- [Exercise] Whenever "constructor" appears in a line of the entries below, that line counts; give the total only.

Start of Data shown

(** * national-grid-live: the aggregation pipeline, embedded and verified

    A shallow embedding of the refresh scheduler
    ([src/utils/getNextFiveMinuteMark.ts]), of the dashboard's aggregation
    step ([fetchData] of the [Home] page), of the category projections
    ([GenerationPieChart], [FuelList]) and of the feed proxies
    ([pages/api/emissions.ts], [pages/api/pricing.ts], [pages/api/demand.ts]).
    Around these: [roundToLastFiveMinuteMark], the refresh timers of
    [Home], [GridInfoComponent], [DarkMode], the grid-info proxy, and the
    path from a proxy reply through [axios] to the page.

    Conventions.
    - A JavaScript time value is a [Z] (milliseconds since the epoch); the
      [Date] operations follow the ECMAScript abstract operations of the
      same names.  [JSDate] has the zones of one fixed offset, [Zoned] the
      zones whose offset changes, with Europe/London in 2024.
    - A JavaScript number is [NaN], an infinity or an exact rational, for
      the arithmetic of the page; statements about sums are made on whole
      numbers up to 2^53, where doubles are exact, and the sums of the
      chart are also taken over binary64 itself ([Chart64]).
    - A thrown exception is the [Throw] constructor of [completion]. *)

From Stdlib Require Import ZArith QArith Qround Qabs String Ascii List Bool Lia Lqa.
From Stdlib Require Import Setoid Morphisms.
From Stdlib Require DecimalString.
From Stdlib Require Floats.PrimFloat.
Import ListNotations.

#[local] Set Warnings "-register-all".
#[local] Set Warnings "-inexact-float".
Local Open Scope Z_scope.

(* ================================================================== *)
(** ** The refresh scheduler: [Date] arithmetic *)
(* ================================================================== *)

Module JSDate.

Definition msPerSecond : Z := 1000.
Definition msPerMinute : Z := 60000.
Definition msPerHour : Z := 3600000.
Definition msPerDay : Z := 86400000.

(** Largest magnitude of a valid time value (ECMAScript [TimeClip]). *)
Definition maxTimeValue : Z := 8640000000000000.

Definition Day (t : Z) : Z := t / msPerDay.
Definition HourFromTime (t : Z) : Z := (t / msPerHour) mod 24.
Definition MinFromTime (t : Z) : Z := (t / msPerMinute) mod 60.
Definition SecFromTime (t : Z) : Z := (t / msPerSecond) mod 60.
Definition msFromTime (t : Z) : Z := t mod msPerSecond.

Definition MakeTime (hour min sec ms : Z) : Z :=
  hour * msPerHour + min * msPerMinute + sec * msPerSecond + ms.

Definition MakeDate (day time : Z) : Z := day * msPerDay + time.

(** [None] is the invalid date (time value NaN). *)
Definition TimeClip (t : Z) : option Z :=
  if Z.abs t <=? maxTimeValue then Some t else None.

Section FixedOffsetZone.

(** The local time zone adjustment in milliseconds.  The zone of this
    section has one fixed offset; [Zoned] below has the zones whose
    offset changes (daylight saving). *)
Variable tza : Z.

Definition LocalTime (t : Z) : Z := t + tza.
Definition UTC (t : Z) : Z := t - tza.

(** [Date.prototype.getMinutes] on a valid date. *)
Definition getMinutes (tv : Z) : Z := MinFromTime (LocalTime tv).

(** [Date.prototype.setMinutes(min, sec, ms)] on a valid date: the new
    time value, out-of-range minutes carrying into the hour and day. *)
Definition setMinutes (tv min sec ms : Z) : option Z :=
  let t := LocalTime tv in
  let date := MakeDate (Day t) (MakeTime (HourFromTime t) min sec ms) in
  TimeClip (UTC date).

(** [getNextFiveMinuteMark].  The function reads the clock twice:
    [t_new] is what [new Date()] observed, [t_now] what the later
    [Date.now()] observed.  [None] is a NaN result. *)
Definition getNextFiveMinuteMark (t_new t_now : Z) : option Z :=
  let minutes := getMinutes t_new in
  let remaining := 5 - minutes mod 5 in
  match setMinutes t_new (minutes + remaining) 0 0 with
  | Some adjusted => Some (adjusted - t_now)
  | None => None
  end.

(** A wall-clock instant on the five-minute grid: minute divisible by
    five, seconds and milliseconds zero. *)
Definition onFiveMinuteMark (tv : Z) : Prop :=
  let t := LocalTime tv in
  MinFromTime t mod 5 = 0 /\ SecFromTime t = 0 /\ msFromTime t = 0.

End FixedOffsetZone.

End of Data shown
Start of Data shown

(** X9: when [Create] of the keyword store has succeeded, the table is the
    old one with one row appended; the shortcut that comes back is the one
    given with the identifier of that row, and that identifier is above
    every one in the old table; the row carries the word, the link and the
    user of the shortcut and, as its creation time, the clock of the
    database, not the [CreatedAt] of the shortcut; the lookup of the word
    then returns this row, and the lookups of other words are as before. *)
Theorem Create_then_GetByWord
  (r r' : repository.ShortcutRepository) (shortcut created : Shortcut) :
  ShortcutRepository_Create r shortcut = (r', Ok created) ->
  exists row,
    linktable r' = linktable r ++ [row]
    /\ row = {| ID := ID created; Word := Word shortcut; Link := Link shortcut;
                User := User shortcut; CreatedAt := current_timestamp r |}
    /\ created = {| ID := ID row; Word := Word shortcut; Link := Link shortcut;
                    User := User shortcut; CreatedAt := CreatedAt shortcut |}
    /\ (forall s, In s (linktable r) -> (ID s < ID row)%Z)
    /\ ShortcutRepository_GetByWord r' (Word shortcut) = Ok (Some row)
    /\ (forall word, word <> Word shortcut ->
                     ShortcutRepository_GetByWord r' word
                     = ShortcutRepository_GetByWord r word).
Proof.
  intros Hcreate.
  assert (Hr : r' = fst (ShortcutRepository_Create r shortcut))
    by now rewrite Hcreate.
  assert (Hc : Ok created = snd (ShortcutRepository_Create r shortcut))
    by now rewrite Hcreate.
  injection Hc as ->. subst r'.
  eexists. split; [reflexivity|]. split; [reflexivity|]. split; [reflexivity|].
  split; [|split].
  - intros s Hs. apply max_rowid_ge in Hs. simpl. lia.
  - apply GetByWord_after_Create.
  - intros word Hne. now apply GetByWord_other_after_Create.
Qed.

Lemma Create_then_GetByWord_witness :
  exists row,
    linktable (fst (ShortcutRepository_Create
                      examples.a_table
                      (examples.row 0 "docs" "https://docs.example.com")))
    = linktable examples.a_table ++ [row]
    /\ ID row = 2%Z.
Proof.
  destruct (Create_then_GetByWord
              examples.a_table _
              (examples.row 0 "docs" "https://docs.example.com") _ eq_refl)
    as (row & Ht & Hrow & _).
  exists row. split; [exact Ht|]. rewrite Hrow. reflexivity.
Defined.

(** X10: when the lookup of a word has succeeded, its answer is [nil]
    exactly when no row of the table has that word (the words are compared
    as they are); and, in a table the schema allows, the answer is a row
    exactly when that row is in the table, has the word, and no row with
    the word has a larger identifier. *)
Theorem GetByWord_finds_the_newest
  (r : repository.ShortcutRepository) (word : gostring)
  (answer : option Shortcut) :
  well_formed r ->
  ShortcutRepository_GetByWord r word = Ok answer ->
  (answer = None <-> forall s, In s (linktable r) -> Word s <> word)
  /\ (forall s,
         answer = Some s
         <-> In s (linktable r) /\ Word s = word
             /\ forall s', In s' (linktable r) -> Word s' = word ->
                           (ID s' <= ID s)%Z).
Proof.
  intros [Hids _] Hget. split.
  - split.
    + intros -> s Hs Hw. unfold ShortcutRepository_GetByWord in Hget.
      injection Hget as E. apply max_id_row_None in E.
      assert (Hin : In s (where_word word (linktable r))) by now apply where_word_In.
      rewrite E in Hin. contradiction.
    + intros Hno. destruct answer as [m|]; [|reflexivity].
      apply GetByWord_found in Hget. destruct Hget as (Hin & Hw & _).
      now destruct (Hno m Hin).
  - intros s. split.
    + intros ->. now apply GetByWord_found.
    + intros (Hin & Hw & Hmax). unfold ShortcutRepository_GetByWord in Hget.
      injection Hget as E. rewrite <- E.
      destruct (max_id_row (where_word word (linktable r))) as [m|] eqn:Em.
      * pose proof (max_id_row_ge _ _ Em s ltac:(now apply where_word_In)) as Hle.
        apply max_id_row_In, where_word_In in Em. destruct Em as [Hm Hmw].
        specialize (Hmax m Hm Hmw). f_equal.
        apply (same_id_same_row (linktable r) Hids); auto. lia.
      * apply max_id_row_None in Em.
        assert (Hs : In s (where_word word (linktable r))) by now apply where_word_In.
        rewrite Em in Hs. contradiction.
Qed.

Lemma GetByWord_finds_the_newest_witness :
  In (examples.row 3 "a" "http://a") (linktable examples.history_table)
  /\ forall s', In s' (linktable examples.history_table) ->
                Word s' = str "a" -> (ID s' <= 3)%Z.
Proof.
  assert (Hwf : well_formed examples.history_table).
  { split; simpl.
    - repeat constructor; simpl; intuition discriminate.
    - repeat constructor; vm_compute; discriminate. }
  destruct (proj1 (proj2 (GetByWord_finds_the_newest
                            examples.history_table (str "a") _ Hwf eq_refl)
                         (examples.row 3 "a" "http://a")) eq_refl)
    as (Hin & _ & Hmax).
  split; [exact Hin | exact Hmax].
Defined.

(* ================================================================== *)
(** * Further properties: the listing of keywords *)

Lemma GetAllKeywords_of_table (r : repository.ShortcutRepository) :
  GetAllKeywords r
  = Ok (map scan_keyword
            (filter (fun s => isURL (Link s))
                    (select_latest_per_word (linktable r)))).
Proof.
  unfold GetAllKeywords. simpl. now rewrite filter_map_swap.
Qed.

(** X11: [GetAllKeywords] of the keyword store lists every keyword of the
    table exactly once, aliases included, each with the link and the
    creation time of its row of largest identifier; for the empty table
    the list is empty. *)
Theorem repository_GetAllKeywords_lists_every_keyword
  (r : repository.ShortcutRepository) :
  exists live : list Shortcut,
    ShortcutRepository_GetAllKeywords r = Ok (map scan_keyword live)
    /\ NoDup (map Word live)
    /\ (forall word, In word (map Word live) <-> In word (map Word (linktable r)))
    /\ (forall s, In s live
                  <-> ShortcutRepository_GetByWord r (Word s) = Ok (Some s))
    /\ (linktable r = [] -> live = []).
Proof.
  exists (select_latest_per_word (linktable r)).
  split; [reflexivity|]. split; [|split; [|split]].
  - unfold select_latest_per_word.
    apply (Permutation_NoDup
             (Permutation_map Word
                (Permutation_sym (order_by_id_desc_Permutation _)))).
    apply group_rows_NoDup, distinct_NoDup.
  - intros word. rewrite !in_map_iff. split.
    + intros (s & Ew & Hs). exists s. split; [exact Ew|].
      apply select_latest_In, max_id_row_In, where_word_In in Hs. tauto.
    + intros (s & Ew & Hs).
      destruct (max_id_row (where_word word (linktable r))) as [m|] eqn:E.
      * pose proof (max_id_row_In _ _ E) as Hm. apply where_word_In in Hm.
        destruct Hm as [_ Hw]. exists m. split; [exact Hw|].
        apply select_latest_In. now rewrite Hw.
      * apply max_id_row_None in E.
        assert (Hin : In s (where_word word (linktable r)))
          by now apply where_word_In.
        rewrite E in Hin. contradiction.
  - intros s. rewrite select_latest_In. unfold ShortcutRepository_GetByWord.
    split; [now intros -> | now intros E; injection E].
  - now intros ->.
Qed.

End of Data shown

- [Solution for this problem] 3